Work item:
Only one stretch of the records below is wanted: the lines from the one holding "match conn s with" through the one holding "drained := false;". Return it exactly, both ends included.

The data:
"""
(** C22: A Stop that finds the client started and not yet stopping, and that nothing
    but the supervisor it waits for runs beside, tears down all the
    supervisor left: every receiver stopped, every sender disconnected, every
    channel the client held and its connection closed, nothing held any more,
    OnDisconnect fired exactly when the client was still connected -- and it
    returns what the receivers' Stops and the connection's Close reported. Any
    other Stop -- before Start, or after another -- only marks the client
    drained and stopping, and returns nil. *)
Theorem Stop_outcome {S R} `{!SenderLink S, !ReceiverLink R} cfg env
    (supervisor : M (CState S R) unit) (s : CState S R) :
  let '(e, s') := Stop cfg env supervisor s in
  if started s && negb (stopping s) then
    let s1 := (supervisor (stopping_state s)).2 in
    torn_down cfg s1 s' /\
    e = errors_Join (((fun r => (Stop_ r).1) <$> receivers s1) ++
                     match conn s1 with Some k => [envCloseConn env (clog s')] | None => [] end)
  else e = None /\ s' = s <| drained := true |> <| stopping := true |>.
Proof.
  destruct (started s && negb (stopping s)) eqn:Hs.
  - apply andb_true_iff in Hs as [Hst Hsp%negb_true_iff]. rewrite Stop_run by done. cbv zeta.
    set (s1 := (supervisor _).2). pose proof (Stop_tail_spec cfg env s1) as Ht. rewrite Stop_tail_run in *. by split.
  - unfold Stop. rewrite M_bind_run. unfold modify at 1. rewrite M_bind_run. unfold gets at 1.
    assert (stopping s || negb (started s) = true) as Hb by (by destruct (stopping s), (started s)).
    unfold rec_set at 1. simpl. rewrite Hb. by destruct s.
Qed.

(** After a Drain the client takes on no new work: neither the supervisor,
    whatever it loses and repairs, nor a channel recovery makes a receiver
    consume on a new channel. *)
Theorem drained_client_never_consumes {S R} `{!SenderLink S, !ReceiverLink R} cfg env fuel cfuel idx
    (s : CState S R) :
  let s1 := (Drain s).2 in
  no_new_consumer (receivers s) (receivers (connectAndWatch cfg env fuel cfuel s1).2) /\
  no_new_consumer (receivers s)
    (receivers (recoverReceiverChannel env (_ ← connectAndWatch cfg env fuel cfuel; mret tt) idx s1).2).
Proof.
  intros s1. assert (no_new_consumer (receivers s) (receivers s1)) as Hs1.
  { subst s1. unfold Drain, no_new_consumer. rewrite M_bind_run. unfold modify. rewrite M_bind_run.
    unfold receivers_Drain, rec_set. simpl. apply Forall2_fmap_r, Forall_Forall2_diag, Forall_true.
    intros r. split; [apply Drain_drains|]. left. apply Drain_keeps. }
  split; [by apply keep_connectAndWatch|]. apply keep_recoverReceiver; [|done].
  apply preserves_bind; [apply keep_connectAndWatch|intros; apply preserves_ret].
Qed.

(** ** Runs of a plain client *)

(** Whether the client reports a connection, and whether it holds an open one. *)
Definition holds_open {S R} (s : CState S R) : bool :=
  match conn s with Some k => bool_decide (k ∈ openConns s) | None => false end.

(** The channel the first sender publishes on, and whether the client has an
    open one for it. *)
Definition first_sender {R} (s : CState (option nat) R) : option (option nat) * bool :=
  (senders s !! 0, match senderChs s with c :: _ => bool_decide (c ∈ openChs s) | [] => false end).

Definition fresh_client : CState (option nat) (option nat * bool) :=
  {| senders := [None]; receivers := [(None, false)]; started := false; stopping := false; drained := false;
     connected := false; conn := None; senderChs := []; receiverChs := []; openConns := ∅; openChs := ∅;
     nextId := 0; clog := [] |}.

(** Stop on a client that was never started marks it stopping for good: Start
    still succeeds, the supervisor connects, and every later Stop returns nil
    at once, leaving the connection open and the client connected. *)
Theorem stop_before_start_disables_stop :
  let env := plain_env false in
  let s1 := (Stop plain_cfg env (mret tt) fresh_client).2 in
  let '(started_err, s2) := Start plain_cfg s1 in
  let s3 := (connectAndWatch plain_cfg env 1 1 s2).2 in
  let '(stop_err, s4) := Stop plain_cfg env (mret tt) s3 in
  started_err = None /\ stop_err = None /\ connected s4 = true /\ holds_open s4 = true.
Proof. vm_compute. auto. Qed.

(** A sender's channel recovery that loses the race with a reconnect rolls
    back by disconnecting the sender -- from the channel the reconnect had
    just given it. The client is connected and lists that channel, open,
    and the sender publishes on nothing. *)
Theorem recovery_rollback_disconnects_sender :
  let env := plain_env false in
  let s1 := (connect plain_cfg env 1 true 0 plain_client).2 in
  let reconnect := handleDisconnect plain_cfg ;; _ ← connect plain_cfg env 1 false 0; mret tt in
  let '(r, s2) := recoverSenderChannel env reconnect 0 s1 in
  r = inr changed /\ connected s2 = true /\ holds_open s2 = true /\ first_sender s2 = (Some None, true).
Proof. vm_compute. auto. Qed.

(** ** Witnesses *)

Lemma plain_wf : wf plain_client.
Proof.
  split; [intros c Hc; simpl in Hc; by apply elem_of_empty in Hc|].
  intros k Hk. simpl in Hk. apply elem_of_singleton in Hk. simpl. lia.
Qed.

Lemma connect_outcome_witness :
  exists l n p,
    clog (connect plain_cfg (plain_env false) 3 true 0 plain_client).2 = clog plain_client ++ l /\
    attempts plain_cfg true 0 n p l /\ p <> [] /\ notices l = [COnConnect].
Proof.
  pose proof (connect_outcome plain_cfg (plain_env false) 3 true plain_client plain_wf) as H.
  destruct (connect plain_cfg (plain_env false) 3 true 0 plain_client) as [r s'] eqn:Hr.
  destruct H as (l & n & p & Hl & _ & Ha & H).
  assert (r = Connected 8) as -> by (vm_compute in Hr; by injection Hr as <-).
  destruct H as (Hp & Hn & _). exists l, n, p. split_and!; [exact Hl|exact Ha|exact Hp|exact Hn].
Defined.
"""
Expected output:
  match conn s with Some k => bool_decide (k ∈ openConns s) | None => false end.

(** The channel the first sender publishes on, and whether the client has an
    open one for it. *)
Definition first_sender {R} (s : CState (option nat) R) : option (option nat) * bool :=
  (senders s !! 0, match senderChs s with c :: _ => bool_decide (c ∈ openChs s) | [] => false end).

Definition fresh_client : CState (option nat) (option nat * bool) :=
  {| senders := [None]; receivers := [(None, false)]; started := false; stopping := false; drained := false;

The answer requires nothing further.